Tuesday, December 2, 2014
Graphic Policy Interviews Emanuela Lupacchino
DC has been doing a great job with publicity for Supergirl and the new direction the title is taking. K. Perkins and Mike Johnson have been interviewed on the usual sites, discussing where Supergirl is going and what new characters we are going to run into.
But I was glad to see artist Emanuela Lupacchino get interviewed by the site Graphic Policy. While Lupacchino predates Perkins and Johnson on the book, she is part of the new direction as well. And I have wanted to hear her thoughts about Supergirl and her approach to the character for some time. Here is a link to the whole interview: http://graphicpolicy.com/2014/11/27/we-talk-supergirl-with-ema-lupacchino/
As always I recommend reading the whole interview by heading to the site. But here are some of the questions that grabbed me and my usual commentary.
Graphic Policy: How did you get the chance to draw this iconic character?
Ema Lupacchino: From what I remember, It happened in just three seconds – Eddie Berganza asked me if I’d have liked to work on Supergirl and I said “YES”. I was really happy when he named “Supergirl” as the title I could have been working on, I love this character.
GP: Supergirl is fairly iconic in terms of her costume and her design, What do you do to put your own personal touch on this character?
EL: What I think is that the costume is not really important in order to define a character – the key is the attitude I give to her. I feel this responsibility every time I have to feature a specific character with the acting, the gesture, the expressions – it’s what describes him or her the most, the costume is just an outfit. This is what I try to give to her, a very specific temper and attitude. It can be a look, a way to move, a feeling. I want her to be as “real” as possible.
I am always glad to hear that creators on the book are fans of the character. So I was glad to see Lupacchino loves the character. I would love to know more of Lupacchino's history with Kara. Did she read the book before she came on board? Have a favorite version?
I also think that Lupacchino does bring a strength and feel to the character. It feels that her art has actually improved over her time on the book, becoming more expressive, as she grows with the character. I think I first felt that resilience and core in the panel above, just as Kara shed the red ring.
GP: In the most recent issue (#36), Kara is wearing Supergirl-blue nail polish, which is a nice touch for the character. Did you have any input into that?
EL: YES! It was me, I confess! I love blue nails, and since it’s more modern that the classic red one I thought it could be a smart way to show she’s living our timeline.
Whether it be blue (which I do think is quite fetching) or any other color, the very addition of nail polish shows that Kara is embracing Earth as her home. It is something very human.
It is small touches like this that add depth to any book. It also shows a dedication to detail by the artist. Thrilled.
GP: Also in the most recent issue Kara is thrown into some Kryptonian battle armor, which looked pretty amazing.

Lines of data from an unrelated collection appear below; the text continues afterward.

(* ===== verification/MembufSpec.v ===== *)
(** * What each membuf operation does

    Every operation on a live membuf replaces it by an updated membuf and moves
    the metrics by exactly the difference of the two membufs' contributions
    ([weight]).  This is the one fact the invariant of the cache needs of the
    membuf layer; the per-operation lemmas below also record which guards must
    have held. *)
From S2P Require Import Prelude CacheState Membuf.

(** The contribution of one membuf to a metric. *)
Definition weight (k : counter) (mb : membuf) : Z :=
  match k with
  | bytes_allocated => mb_allocated_length mb
  | bytes_dirty => if mb_has Dirty mb then mb_length mb else 0
  | bytes_flushing => if mb_has Flushing mb then mb_length mb else 0
  | bytes_commit_pending => if mb_has CommitPending mb then mb_length mb else 0
  | bytes_uptodate => if mb_has Uptodate mb then mb_length mb else 0
  | bytes_locked => if mb_has Locked mb then mb_length mb else 0
  | bytes_inuse => mb_inuse mb * mb_length mb
  | _ => 0
  end.

(** The metrics that are sums over live membufs. *)
Definition tracked (k : counter) : bool :=
  match k with
  | bytes_allocated | bytes_dirty | bytes_flushing | bytes_commit_pending
  | bytes_uptodate | bytes_locked | bytes_inuse => true
  | _ => false
  end.

Record mb_updated (id : nat) (mb mb' : membuf) (s s' : cache) : Prop := {
  upd_lookup : membufs s !! id = Some mb;
  upd_heap : membufs s' = <[id := mb']> (membufs s);
  upd_st : ∀ k, st s' k = st s k + weight k mb' - weight k mb;
  upd_st_g : ∀ k, st_g s' k = st_g s k + weight k mb' - weight k mb;
  upd_chunkmap : chunkmap s' = chunkmap s;
  upd_next : next_id s' = next_id s;
  upd_fd : backing_file_fd s' = backing_file_fd s;
  upd_name : backing_file_name s' = backing_file_name s;
  upd_inval : invalidate_pending s' = invalidate_pending s;
  upd_size : cache_size s' = cache_size s;
}.

(** Evaluates the flag queries of an updated flag word. *)
Ltac flags :=
  unfold is_uptodate, is_locked, is_truncated, is_inuse, mb_has, mb_is_inuse in *;
  simpl in *; rewrite ?has_or_flag, ?has_clear_flag in *; simpl in *.

(** Unfolds the operations down to the monad's primitives. *)
Ltac mb_unfold :=
  unfold is_dirty, is_flushing, is_commit_pending, get_membuf, put_membuf, stat_add, stat_sub;
  cbv zeta.

Ltac bools :=
  repeat match goal with
  | H : negb _ = true |- _ => apply negb_true_iff in H
  | H : negb _ = false |- _ => apply negb_false_iff in H
  | H : (_ && _)%bool = true |- _ => apply andb_true_iff in H as [? ?]
  | H : (_ <=? _) = true |- _ => apply Z.leb_le in H
  | H : (_ <? _) = true |- _ => apply Z.ltb_lt in H
  | H : (_ =? _) = true |- _ => apply Z.eqb_eq in H
  | H : (_ <=? _) = false |- _ => apply Z.leb_gt in H
  | H : (_ <? _) = false |- _ => apply Z.ltb_ge in H
  | H : (_ =? _) = false |- _ => apply Z.eqb_neq in H
  end.

Ltac wlp_go := mb_unfold; repeat (wlp_step; cbv zeta).

(** Proves [mb_updated] for a concrete operation, after the flags are known. *)
Ltac upd_solve :=
  split; simpl; try reflexivity; try assumption;
  let k := fresh "k" in
  intros k; destruct k; bumps;
  simpl; flags;
  repeat match goal with H : has_flag _ _ = _ |- _ => rewrite H end; simpl; try lia.

(** Runs an operation symbolically, keeping the guards that were passed. *)
Ltac op_spec :=
  wlp_go; simplify_eq; simpl in *; bools; simpl in *; simplify_eq;
  eexists; split_and!; try eassumption; try upd_solve.

Section ops.
Implicit Types (id : nat) (s : cache) (mb : membuf).

Lemma set_locked_spec id s :
  wlp (set_locked id) s (λ _ s', ∃ mb, is_locked mb = false ∧ is_inuse mb = true ∧
    mb_updated id mb (mb_set_flag (or_flag (mb_flag mb) Locked) mb) s s').
Proof.
  unfold set_locked, try_lock. wlp_go; simplify_eq.
  all: repeat (wlp_step; cbv zeta); simplify_eq; try done. simpl in *.
  rewrite lookup_insert_eq in *; simplify_eq. bools.
  eexists; split_and!; [eassumption|eassumption|upd_solve].
Qed.

(** A failed [try_lock] leaves the membuf as it is. *)
Lemma try_lock_spec id s :
  wlp (try_lock id) s (λ b s', ∃ mb, b = negb (is_locked mb) ∧ is_inuse mb = true ∧
    mb_updated id mb (mb_set_flag (or_flag (mb_flag mb) Locked) mb) s s').
Proof.
  unfold try_lock. wlp_go; simplify_eq; bools;
    (eexists; split_and!; [|eassumption|upd_solve]).
  all: by match goal with H : is_locked _ = _ |- _ => rewrite H end.
Qed.

Lemma clear_locked_spec id s :
  wlp (clear_locked id) s (λ _ s', ∃ mb, is_locked mb = true ∧ is_inuse mb = true ∧
    mb_has Flushing mb = false ∧
    mb_updated id mb (mb_set_flag (clear_flag (mb_flag mb) Locked) mb) s s').
Proof. unfold clear_locked. op_spec. Qed.

Lemma set_uptodate_spec id s :
  wlp (set_uptodate id) s (λ _ s', ∃ mb, is_locked mb = true ∧ is_inuse mb = true ∧
    cache_size s' = (if is_uptodate mb then cache_size s
                     else Z.max (cache_size s) (mb_offset mb + mb_length mb)) ∧
    mb_updated id mb (mb_set_flag (or_flag (mb_flag mb) Uptodate) mb)
      (c_set_cache_size (cache_size s') s) s').
Proof.
  unfold set_uptodate. wlp_go; simplify_eq; simpl in *; bools;
    (eexists; split_and!; [eassumption|eassumption| |upd_solve]);
    by match goal with H : is_uptodate _ = _ |- _ => rewrite H end.
Qed.

Lemma set_dirty_spec id s :
  wlp (set_dirty id) s (λ _ s', ∃ mb, is_locked mb = true ∧ is_inuse mb = true ∧
    is_uptodate mb = true ∧ mb_has Flushing mb = false ∧ mb_has CommitPending mb = false ∧
    mb_updated id mb (mb_set_flag (or_flag (mb_flag mb) Dirty) mb) s s').
Proof. unfold set_dirty. op_spec. Qed.

Lemma clear_dirty_spec id s mb :
  membufs s !! id = Some mb → mb_has Dirty mb = true →
  wlp (clear_dirty id) s (λ _ s', is_locked mb = true ∧ is_inuse mb = true ∧ mb_has Flushing mb = true ∧
    mb_updated id mb (mb_set_flag (clear_flag (mb_flag mb) Dirty) mb) s s').
Proof.
  intros Hid Hd. unfold clear_dirty. wlp_go; simplify_eq; simpl in *; bools; split_and!; try done. upd_solve.
Qed.

Lemma set_flushing_spec fl id s mb :
  membufs s !! id = Some mb → mb_has Flushing mb = false →
  wlp (set_flushing fl id) s (λ _ s', is_locked mb = true ∧ is_inuse mb = true ∧
    fl = true ∧ is_truncated mb = false ∧ mb_has Dirty mb = true ∧ is_uptodate mb = true ∧
    mb_updated id mb (mb_set_flag (or_flag (mb_flag mb) Flushing) mb) s s').
Proof.
  intros Hid Hf. unfold set_flushing. wlp_go; simplify_eq; simpl in *; bools; split_and!; try done. upd_solve.
Qed.

Lemma clear_flushing_spec id s :
  wlp (clear_flushing id) s (λ _ s', ∃ mb, is_locked mb = true ∧ is_inuse mb = true ∧
    mb_has Flushing mb = true ∧ mb_has Dirty mb = false ∧
    mb_updated id mb (mb_set_flag (clear_flag (mb_flag mb) Flushing) mb) s s').
Proof. unfold clear_flushing. op_spec. Qed.

Lemma set_commit_pending_spec id s :
  wlp (set_commit_pending id) s (λ _ s', ∃ mb, is_locked mb = true ∧ is_inuse mb = true ∧
    is_uptodate mb = true ∧ mb_has Dirty mb = false ∧ mb_has Flushing mb = false ∧
    mb_has CommitPending mb = false ∧
    mb_updated id mb (mb_set_flag (or_flag (mb_flag mb) CommitPending) mb) s s').
Proof. unfold set_commit_pending. op_spec. Qed.

Lemma clear_commit_pending_spec id s :
  wlp (clear_commit_pending id) s (λ _ s', ∃ mb, is_locked mb = true ∧ is_inuse mb = true ∧
    mb_has CommitPending mb = true ∧ is_uptodate mb = true ∧
    mb_updated id mb (mb_set_flag (clear_flag (mb_flag mb) CommitPending) mb) s s').
Proof. unfold clear_commit_pending. op_spec. Qed.

Lemma set_truncated_spec id s :
  wlp (set_truncated id) s (λ _ s', ∃ mb, is_locked mb = true ∧
    is_truncated mb = false ∧ mb_has Flushing mb = false ∧
    mb_updated id mb (mb_set_flag (or_flag (mb_flag mb) Truncated) mb) s s').
Proof. unfold set_truncated. op_spec. Qed.

Lemma clear_inuse_spec id s :
  wlp (clear_inuse id) s (λ _ s', ∃ mb, is_inuse mb = true ∧
    mb_updated id mb (mb_set_inuse (mb_inuse mb - 1) mb) s s').
Proof.
  unfold clear_inuse. op_spec. by apply Z.ltb_lt.
Qed.

(** Operations that cannot abort on a live membuf. *)
Lemma set_inuse_spec id s mb :
  membufs s !! id = Some mb →
  wp (set_inuse id) s (λ _ s',
    mb_updated id mb (mb_set_inuse (mb_inuse mb + 1) mb) s s').
Proof.
  intros Hid. unfold set_inuse. mb_unfold.
  repeat first [wp_step; [exact Hid|]|wp_step]. upd_solve.
Qed.

Lemma shared_ptr_copy_spec id s mb :
  membufs s !! id = Some mb →
  wp (shared_ptr_copy id) s (λ _ s',
    mb_updated id mb (mb_set_use_count (mb_use_count mb + 1) mb) s s').
Proof.
  intros Hid. unfold shared_ptr_copy. mb_unfold.
  repeat first [wp_step; [exact Hid|]|wp_step]. upd_solve.
Qed.
End ops.

(** ** Operations on a membuf whose guards hold do not abort *)

(** The metrics can absorb the membuf's contribution. *)
Definition room (mb : membuf) (s : cache) : Prop := ∀ k, weight k mb ≤ st s k ≤ st_g s k.

Lemma room_updated id mb mb' s s' : mb_updated id mb mb' s s' → room mb s → room mb' s'.
Proof.
  intros Hu Hr k. rewrite (upd_st _ _ _ _ _ Hu), (upd_st_g _ _ _ _ _ Hu). specialize (Hr k). lia.
Qed.

Lemma mb_updated_trans id mb1 mb2 mb3 s1 s2 s3 :
  mb_updated id mb1 mb2 s1 s2 → mb_updated id mb2 mb3 s2 s3 → mb_updated id mb1 mb3 s1 s3.
Proof.
  intros [? Hh1 Hs1 Hg1] [? Hh2 Hs2 Hg2]. split; try congruence.
  - rewrite Hh2, Hh1. by rewrite insert_insert_eq.
  - intros c. rewrite Hs2, Hs1. lia.
  - intros c. rewrite Hg2, Hg1. lia.
Qed.

Lemma upd_this id mb mb' s s' : mb_updated id mb mb' s s' → membufs s' !! id = Some mb'.
Proof. intros Hu. rewrite (upd_heap _ _ _ _ _ Hu). apply lookup_insert_eq. Qed.

Section total.
Context (id : nat) (s : cache) (mb : membuf) (Hid : membufs s !! id = Some mb) (Hroom : room mb s).

Lemma clear_inuse_total :
  is_inuse mb = true → 0 < mb_length mb →
  wp (clear_inuse id) s (λ _ s', mb_updated id mb (mb_set_inuse (mb_inuse mb - 1) mb) s s').
Proof.
  intros Hiu Hl. pose proof (Hroom bytes_inuse) as Hr. simpl in Hr. apply Z.ltb_lt in Hiu as Hiu'.
  assert (mb_length mb ≤ st s bytes_inuse) by nia.
  unfold clear_inuse, get_membuf, stat_sub, put_membuf. repeat wp_step; [exact Hid|cmp|cmp|done|].
  upd_solve.
Qed.

Lemma clear_locked_total :
  is_locked mb = true → is_inuse mb = true → mb_has Flushing mb = false →
  wp (clear_locked id) s (λ _ s', mb_updated id mb (mb_set_flag (clear_flag (mb_flag mb) Locked) mb) s s').
Proof.
  intros Hlk Hiu Hf. pose proof (Hroom bytes_locked) as Hr. unfold is_locked in Hlk. simpl in Hr. rewrite Hlk in Hr.
  unfold clear_locked, get_membuf, is_flushing, stat_sub, put_membuf. cbv zeta.
  repeat wp_step; [exact Hid|done|done|by rewrite Hf|by rewrite Hf|cmp|cmp|]. upd_solve.
Qed.

Lemma set_truncated_total :
  is_locked mb = true → is_truncated mb = false → mb_has Flushing mb = false →
  wp (set_truncated id) s (λ _ s', mb_updated id mb (mb_set_flag (or_flag (mb_flag mb) Truncated) mb) s s').
Proof.
  intros Hlk Ht Hf. unfold set_truncated, get_membuf, is_flushing, put_membuf. cbv zeta.
  repeat wp_step; [exact Hid|done|by rewrite Ht|by rewrite Hf|by rewrite Hf|]. upd_solve.
Qed.

(** The lock is free and the new total of locked bytes is within bounds. *)
Lemma try_lock_total :
  is_inuse mb = true → is_locked mb = false → st s bytes_locked + mb_length mb ≤ AZNFSC_MAX_FILE_SIZE →
  wp (try_lock id) s (λ b s', b = true ∧
    mb_updated id mb (mb_set_flag (or_flag (mb_flag mb) Locked) mb) s s').
Proof.
  intros Hiu Hlk Hb. unfold try_lock, get_membuf, stat_add, put_membuf. cbv zeta.
  wp_step. wp_step. wp_step. wp_step; [exact Hid|]. wp_asserts done. wp_step. wp_step.
  rewrite Hlk. simpl. repeat wp_step; [simpl; bumps; cmp|]. split; [done|].
  unfold is_locked in Hlk. upd_solve.
Qed.

Lemma set_locked_total :
  is_inuse mb = true → is_locked mb = false → st s bytes_locked + mb_length mb ≤ AZNFSC_MAX_FILE_SIZE →
  wp (set_locked id) s (λ _ s',
    mb_updated id mb (mb_set_flag (or_flag (mb_flag mb) Locked) mb) s s').
Proof.
  intros Hiu Hlk Hb. unfold set_locked, get_membuf. wp_step. wp_step. wp_step. wp_step; [exact Hid|].
  wp_asserts done. wp_step. eapply wp_mono; [by apply try_lock_total|]. cbv beta. intros b s' [-> Hu].
  wp_asserts done. repeat wp_step; [by apply (upd_this _ _ _ _ _ Hu)| |done|done].
  unfold is_locked, mb_has. simpl. by rewrite has_or_flag.
Qed.
End total.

What were your inspirations for the design?
EL: I was inspired by some pretty amazing concepts, mostly by Japanese illustrators I really love, like Terada for example. Japanese are the best at conceiving sci-fi technologies and I wanted to give a sense of futuristic tech on her armor, in order to help her feel light and comfortable at the same time.
GP: The series has generally been a mix between Earth based stories and outer-space cosmic stories. Is there a setting between the two that you prefer?

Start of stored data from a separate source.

(** A chunk that starts where its predecessor ends is the next one. *)
Lemma cm_begin_at lo m1 k bc m2 k' bc' :
  cm_wf lo (m1 ++ (k, bc) :: m2) → (k', bc') ∈ m1 ++ (k, bc) :: m2 → k' = bc_end bc →
  cm_begin m2 = Some k'.
Proof.
  intros Hw [Hp|[?|Hs]%elem_of_cons]%elem_of_app ->.
  - destruct (cm_wf_keys_lt _ _ _ _ _ Hw _ _ Hp).
    apply cm_wf_app in Hw as (_ & -> & _ & ? & _). unfold bc_end in *. lia.
  - apply cm_wf_app in Hw as (_ & ? & _ & ? & _). simplify_eq. unfold bc_end in *. lia.
  - apply cm_wf_app in Hw as (_ & _ & _ & ? & Hm2). destruct m2 as [|[k2 c2] m2]; [by apply elem_of_nil in Hs|].
    simpl in *. destruct Hm2 as (-> & ? & ? & Hm2). apply elem_of_cons in Hs as [?|Hs]; [unfold cm_begin; simpl; congruence|].
    destruct (cm_wf_elem _ _ _ _ Hm2 Hs) as (_ & ? & _). unfold bc_end in *. lia.
Qed.
(** The iteration [for (it = begin(f); it != begin(B); ++it)]. *)
Lemma cm_range_split lo A f B :
  cm_wf lo (A ++ f ++ B) → f ≠ [] → cm_range (cm_begin f) (cm_begin B) (A ++ f ++ B) = f.*1.
Proof.
  destruct f as [|[k0 c0] f]; [done|]. intros Hw _. unfold cm_range. simpl.
  rewrite fmap_app, fmap_cons, fmap_app. simpl. rewrite filter_app.
  assert (∀ k c, (k, c) ∈ B → k0 < k) as HB.
  { intros k c Hin. destruct (cm_wf_keys_gt _ _ _ _ _ Hw k c); [rewrite elem_of_app; by right|done]. }
  assert (∀ k c, (k, c) ∈ (k0, c0) :: f → k0 ≤ k) as Hge.
  { intros k c [?|Hin]%elem_of_cons; [simplify_eq; lia|].
    destruct (cm_wf_keys_gt _ _ _ _ _ Hw k c); [rewrite elem_of_app; by left|lia]. }
  assert (∀ k c, (k, c) ∈ (k0, c0) :: f → key_before k (cm_begin B) = true) as Hbefore.
  { intros k c Hin. destruct B as [|[kb cb] B]; [done|]. simpl. apply Z.ltb_lt.
    rewrite app_assoc in Hw.
    destruct (cm_wf_keys_lt _ _ _ _ _ Hw k c); [rewrite elem_of_app; by right|done]. }
  assert (∀ k c, (k, c) ∈ B → key_before k (cm_begin B) = false) as Hafter.
  { intros k c Hin. destruct B as [|[kb cb] B]; [by apply elem_of_nil in Hin|]. simpl. apply Z.ltb_ge.
    rewrite app_assoc in Hw. apply elem_of_cons in Hin as [?|Hin]; [simplify_eq; lia|].
    destruct (cm_wf_keys_gt _ _ _ _ _ Hw k c Hin). lia. }
  assert (filter (λ k, k0 ≤ k ∧ key_before k (cm_begin B) = true) A.*1 = []) as ->.
  { apply filter_none. intros k ([k' c'] & -> & Hin)%list_elem_of_fmap [? _]. simpl in *.
    destruct (cm_wf_keys_lt _ _ _ _ _ Hw k' c' Hin). lia. }
  change (k0 :: f.*1 ++ B.*1) with (((k0, c0) :: f).*1 ++ B.*1). rewrite filter_app.
  rewrite filter_all.
  2: { intros k ([k' c'] & -> & Hin)%list_elem_of_fmap. simpl. split; [by eapply Hge|by eapply Hbefore]. }
  rewrite filter_none; [by rewrite app_nil_r|].
  intros k ([k' c'] & -> & Hin)%list_elem_of_fmap [_ Hk]. simpl in *. by rewrite (Hafter _ _ Hin) in Hk.
Qed.
End lemmas.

EL: Space, of course! On Earth, as our real world, nothing extraordinary really happens – but out there in the space, extraordinary things can be discovered: futuristic technologies, new worlds and races that are very exciting to draw.
I am hoping that the Battle Armor doesn't become the default costume. While it is very slick, I don't want Supergirl to be armored. Seems too '90s. Breaking it out now and then when the battle calls for it would be fine in my book. But how about something more classic ... or at least without the red crotch section.
GP: Speaking of outer space based stories, the world which you designed for the Crucible is pretty complex and amazing, between the different environments and an awesome looking space station. How much input did you get into the design of the planet?
EL: The idea of the Crucible as a bracelet orbiting on two twin stars was written in the script, and I think it’s a very cool idea. I spent a lot thinking about how to design it. You know, there were many factors to consider out there – the balance it should have with the stars’ orbit, the dimension, the details, the dimension of the ships outside. At the beginning I was working on some preliminary studies that didn’t really give the sense of its size, so I asked my friend Emiliano Santalucia to help me in figuring out what wasn’t really working with it. So he suggested to me to draw a huge diameter bracelet in which we can barely see where it ends over the stars. That worked perfectly, thanks Emil!
It is a great visual so I was glad to hear the development of the look. Beautiful.
I hope Lupacchino stays on the book for an extended period of time. Her art is just spectacular. And I love her civilian Kara as much as the hero flying into action.